Diyoruz ama işler böyle gitmiyor.

Tam da günümüzde yaşadığımız nedenlerden dolayı…

Nedir bunlar?

Çok şey.

Buyurun açıklayalım.

BORÇ YİĞİDİN KAMÇISI MI?

Bu başlık esasında çöküşün son noktasında zikredilen bir tümce ya da sorudur. Günümüz Türkiye’sinde tecrübe ettiğimiz gibi ekonominin aktörlerinin çoğunluğu borçlarını çeviremez bir sürece girdiği bir durunla karşı karşıya kalınır.

Açalım bu konuyu biraz daha…

Borcun yapısı, şimdiki geliriniz, onun sürekliliği ve beklenen gelir ile karşılaştırılan bir hacimdir. Geliriniz kullandığınız kredilerin ve başka nedenle alınan borçların üzerinde ve aynı zamanda hayat standardını azaltan bir niteliğe sahipse değilse, her ekonomide olması gerektiği gibi kabul edilebilir ve hatta tercih sebebi de olabilir.

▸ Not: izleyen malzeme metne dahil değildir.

(** Appending an array to itself doubles it as long as the capacity
    holds twice its count: nothing is allocated, the elements are
    copied within the buffer, and the call cannot fail. *)
Theorem Append_self_within_capacity_doubles this s l cap :
  repr s this l cap → 2 * Z.of_nat (length l) ≤ cap →
  ∃ s', Append_array this this s = Ok tt s' ∧ repr s' this (l ++ l) cap ∧
        frame s s' this.
Proof.
  intros Hr Hcap.
  destruct (repr_fields _ _ _ _ Hr) as (a & Ha & Hc & Hm & _ & Hmax).
  assert (get_obj this s = Ok a s) as Hget by (unfold get_obj; by rewrite Ha).
  assert (checkRange this (mCount a) true s = Ok tt s) as Hcheck.
  { eapply checkRange_passes; [done|]. rewrite Hc.
    unfold to_size_t, PTRDIFF_MAX in *. rewrite Z.mod_small; lia. }
  assert (∀ s', insertImpl this (mCount a) (mData a) (mCount a) s = Ok (mCount a) s' →
                Append_array this this s = Ok tt s') as Hrun.
  { intros s' Heq. unfold Append_array. rewrite (bind_ok _ _ s a s Hget).
    unfold Insert_array.
    rewrite (bind_ok _ _ s (mCount a) s') by by rewrite (bind_ok _ _ s a s Hget).
    done. }
  destruct (decide (l = [])) as [->|Hl].
  { exists s. split; [|split; [done|apply frame_refl]].
    apply Hrun. cbn [length] in Hc. rewrite Hc.
    by apply (insertImpl_empty this 0 (mData a) s [] cap). }
  assert (0 < Z.of_nat (length l)) as Hpos0 by (destruct l; [done|cbn [length]; lia]).
  destruct (repr_inv _ _ _ _ Hr)
    as [a0 ? ? ? ? Hnil ?|a0 b blk Ha0 Hd _ _ Hle Hpos _ Hb Hlen Hcont]; [done|].
  assert (a0 = a) as -> by congruence.
  assert (to_size_t (mCount a + mCount a) = 2 * Z.of_nat (length l)) as Hsz.
  { rewrite Hc. unfold to_size_t, PTRDIFF_MAX in *. rewrite Z.mod_small; lia. }
  destruct (copy_loop_same (length l) s b blk 0 (length l) Hb) as (blk' & Heq & Hlen' & Hval & Hout);
    [by apply content_live_range|lia|lia|].
  exists (mkState (<[b := blk']> (heap s))
                  (<[this := mkArray (mData a) (2 * Z.of_nat (length l)) (mCapacity a)]>
                     (objs s))).
  split; [|].
  - apply Hrun. unfold insertImpl. rewrite (bind_ok _ _ s tt s Hcheck).
    rewrite decide_False by lia. rewrite (bind_ok _ _ s a s Hget).
    rewrite (bind_ok _ _ s tt s).
    2:{ unfold ensureCapacity. rewrite (bind_ok _ _ s a s Hget).
        by rewrite decide_False by lia. }
    rewrite (bind_ok _ _ s a s Hget). rewrite decide_False by lia.
    rewrite (bind_ok _ _ s tt s) by done.
    unfold std_uninitialized_copy_n. rewrite Hd, Hc, Nat2Z.id. cbn [ptr_add].
    rewrite Z.add_0_l. change 0 with (Z.of_nat 0) at 1.
    rewrite (bind_ok _ _ _ _ _ Heq). rewrite Hc in Hsz. rewrite Hsz.
    unfold set_mCount, mbind, M_bind, bind, get_obj, set_obj, ret. cbn [objs heap].
    by rewrite Ha, Hd.
  - eapply (in_place s _ this a _ b blk'); cbn [objs heap];
      [done|done|done|apply lookup_insert_eq
      |by intros o Hne; rewrite lookup_insert_ne|..];
      cbn [mData mCount mCapacity];
      [done|rewrite length_app; lia|done|rewrite length_app; lia|done|lia|lia|].
    intros k y Hk. destruct (decide (k < length l)%nat) as [Hlt|Hge].
    + rewrite lookup_app_l in Hk by done. rewrite Hout by lia. by apply Hcont.
    + rewrite lookup_app_r in Hk by lia.
      pose proof (lookup_lt_Some _ _ _ Hk) as Hk'.
      replace k with (length l + (k - length l))%nat by lia.
      rewrite Hval by lia. cbn [Nat.add]. by apply Hcont.
Qed.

Sermaye birikiminin yetersiz olduğu ülkelerde bile çoğu zaman kaçınılmaz bir durumdur bu…

Ya sermaye birikimine bağlı değilse bu borç hacmi, ya plansız bir özelliğe sahipse?

İşte o zaman çıkmaz sokağa girene kadar gider süreç.

Minsky’nin sınıflandırdığı kredi-borç ve onun çevrilebilir olup olmadığı göstergelerinden birine uyar tüm bu durum.

Birinci basamağı açıkladık yukarıda. Bu aşamada borç-kredi hacmi gelirle orantılıdır. Tüm ekonomi aktörleri buna göre normal davranış sunarlar. Ev ve araba almak için kullanılan kredinin gelire oranının davranışı buna en güzel örnektir. Hükümetlerin de toplumsal fayda ile borçlanarak alt yapı yatırımlarının maliyetini aynı çatıda karşılaştırmak olasıdır.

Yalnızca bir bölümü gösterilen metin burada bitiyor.